在植物、藻类以及大多数细菌中,四吡咯的生物合成为生物有机体提供了包括叶绿素、血红素在内的重要的辅因子和色素。四吡咯的生物合成由GluTR通过heme进行调控,GluTR是四吡咯合成的关键限速酶,而在黑暗条件下FLU通过负调控抑制GluTR的活性,并与GluTR相互作用。

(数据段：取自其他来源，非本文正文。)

(** The sort before its test: Kahn's loop ends, with an invariant state and an empty queue. *)
Lemma topological_sort_unfold graph :
  graph_wf graph -> closed graph ->
  exists order deg, kahn_inv graph deg [] order /\
    topological_sort graph =
      if decide (length order <> length (ditems graph))
      then Raise (CycleError (_find_cycle graph (filter (fun n => n ∉ order) (dkeys graph))))
      else Ok order.
Proof.
  intros Hwf Hcl. pose proof Hwf as [Hd Hnd].
  destruct (add_edges_fold (dkeys graph) [] (ditems graph)
    (Dict ((fun node => (node, 0%Z)) <$> dkeys graph), Dict ((fun node => (node, [])) <$> dkeys graph)))
    as (st & E & Hst).
  - split_and!; simpl; [apply dkeys_const|by intros n ds ?%not_elem_of_nil|].
    intros d. apply dict_lookup_const.
  - exact Hd.
  - done.
  - intros n ds Hin. pose proof (deps_of_item _ _ _ Hd Hin) as <-. split; [apply Hnd|].
    intros dep. apply Hcl.
  - destruct (kahn_spec graph Hwf st.2 (length (ditems graph)) st.1 _ []
      (edges_dependents graph Hwf st Hst) (kahn_inv_start graph Hwf st Hst))
      as (order & deg' & E' & Hinv).
    { unfold dkeys. rewrite length_fmap. simpl. lia. }
    exists order, deg'. split; [done|]. unfold topological_sort. rewrite E. simpl. rewrite E'. simpl.
    destruct (ditems graph) as [|it items] eqn:Hit; [|done].
    destruct order as [|n order]; [done|].
    destruct (not_elem_of_nil n). pose proof (kn_keys _ _ _ _ Hinv n) as Hn.
    unfold dkeys in Hn. rewrite Hit in Hn. apply Hn. left.
Qed.

(** ** The reported cycle *)

Lemma walk_snoc graph p a b : walk graph (p ++ [a]) -> b ∈ deps_of graph a -> walk graph (p ++ [a; b]).
Proof.
  intros Hw Hb pre x y post E. destruct post as [|z post _] using rev_ind.
  - replace (pre ++ [x; y]) with ((pre ++ [x]) ++ [y]) in E by (by rewrite <- app_assoc).
    replace (p ++ [a; b]) with ((p ++ [a]) ++ [b]) in E by (by rewrite <- app_assoc).
    apply app_inj_tail in E as [E ->]. apply app_inj_tail in E as [_ ->]. done.
  - replace (p ++ [a; b]) with ((p ++ [a]) ++ [b]) in E by (by rewrite <- app_assoc).
    rewrite !app_comm_cons, app_assoc in E. apply app_inj_tail in E as [E _].
    apply (Hw pre x y post). by rewrite E.
Qed.

Lemma walk_drop graph n p : walk graph p -> walk graph (drop n p).
Proof.
  intros Hw pre a b post E. apply (Hw (take n p ++ pre) a b post).
  by rewrite <- app_assoc, <- E, take_drop.
Qed.

Lemma walk_app_l graph p q : walk graph (p ++ q) -> walk graph p.
Proof. intros Hw pre a b post E. apply (Hw pre a b (post ++ q)). rewrite E. by rewrite <- app_assoc. Qed.

Lemma index_of_drop node p :
  node ∈ p -> exists rest, drop (index_of node p) p = node :: rest.
Proof.
  induction p as [|x p IH]; simpl; [by intros ?%not_elem_of_nil|].
  case_decide as E; [subst; by eexists|]. intros [->|H]%elem_of_cons; [done|]. by apply IH.
Qed.

(** A search that found nothing left the path as it was. *)
Lemma dfs_deps_path rec remaining deps st st' :
  (forall n s s', rec n s = (None, s') -> path s' = path s) ->
  dfs_deps rec remaining deps st = (None, st') -> path st' = path st.
Proof.
  intros Hrec. revert st. induction deps as [|dep deps IH]; intros st; simpl; [by intros [= <-]|].
  case_decide; [|by apply IH]. destruct (rec dep st) as [[c|] s] eqn:E; [done|].
  intros H'%IH. rewrite H'. by eapply Hrec.
Qed.

Lemma dfs_path fuel graph remaining node st st' :
  dfs fuel graph remaining node st = (None, st') -> path st' = path st.
Proof.
  revert node st st'. induction fuel as [|fuel IH]; intros node st st'; simpl; [by intros [= <-]|].
  case_decide; [done|]. case_decide; [by intros [= <-]|].
  destruct (dfs_deps _ _ _ _) as [[c|] s] eqn:E; [done|]. intros [= <-]. simpl.
  apply dfs_deps_path in E; [|exact IH]. rewrite E. simpl. rewrite length_app. simpl.
  rewrite Nat.add_sub, take_app_le, take_ge by done. done.
Qed.

Lemma index_of_le node p : node ∈ p -> index_of node p <= length p.
Proof.
  induction p as [|x p IH]; simpl; [lia|]. case_decide; [lia|].
  intros [->|Hin]%elem_of_cons; [done|]. specialize (IH Hin). lia.
Qed.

  本文通过原核表达与Ni-NTA亲和层析以及分子筛层析,分别纯化得到纯度较高的FLU和FLU-GluTR复合物蛋白,经过晶体筛选和优化获得了它们的晶体,并通过分子置换法成功解析了FLU,最后获得分辨率为1.45(A)的数据。FLU与GluTR复合物晶体以FLU的TPR结构作为搜索模型,最后获得了分辨率为2.4(A)的数据。FLU晶体结构显示其由三个非典型的TPR结构域组成,并由TPR3形成二聚体,证实了TPR作为一个功能单位的假设。TPR2上的Ala262是TPR上少数几个非常保守的氨基酸之一,发生突变将产生拟南芥致死型。FLU-GluTR复合物晶体结构显示FLU与GluTR蛋白以2∶2的比例结合,FLU通过TPR结构域上的TPR1和TPR3与GluTR的C端相互作用,这种相互作用是通过它们之间的5个盐桥和1个氢键的形成发生的。通过ITC实验验证了FLU-GluTR相互作用的主要氨基酸。高等植物中GluTR的C端是非常重要的,其结构完整性是GluTR与FLU相互作用的基础。FLU与GluTR在体外可以形成稳定复合物,缺失C端15个氨基酸的GluTR可以形成二体,并仍能与FLU相互作用。体外活性实验表明,FLU与GluTR的相互作用对GluTR的活性具有显著的抑制作用,并与GluBP形成拮抗作用。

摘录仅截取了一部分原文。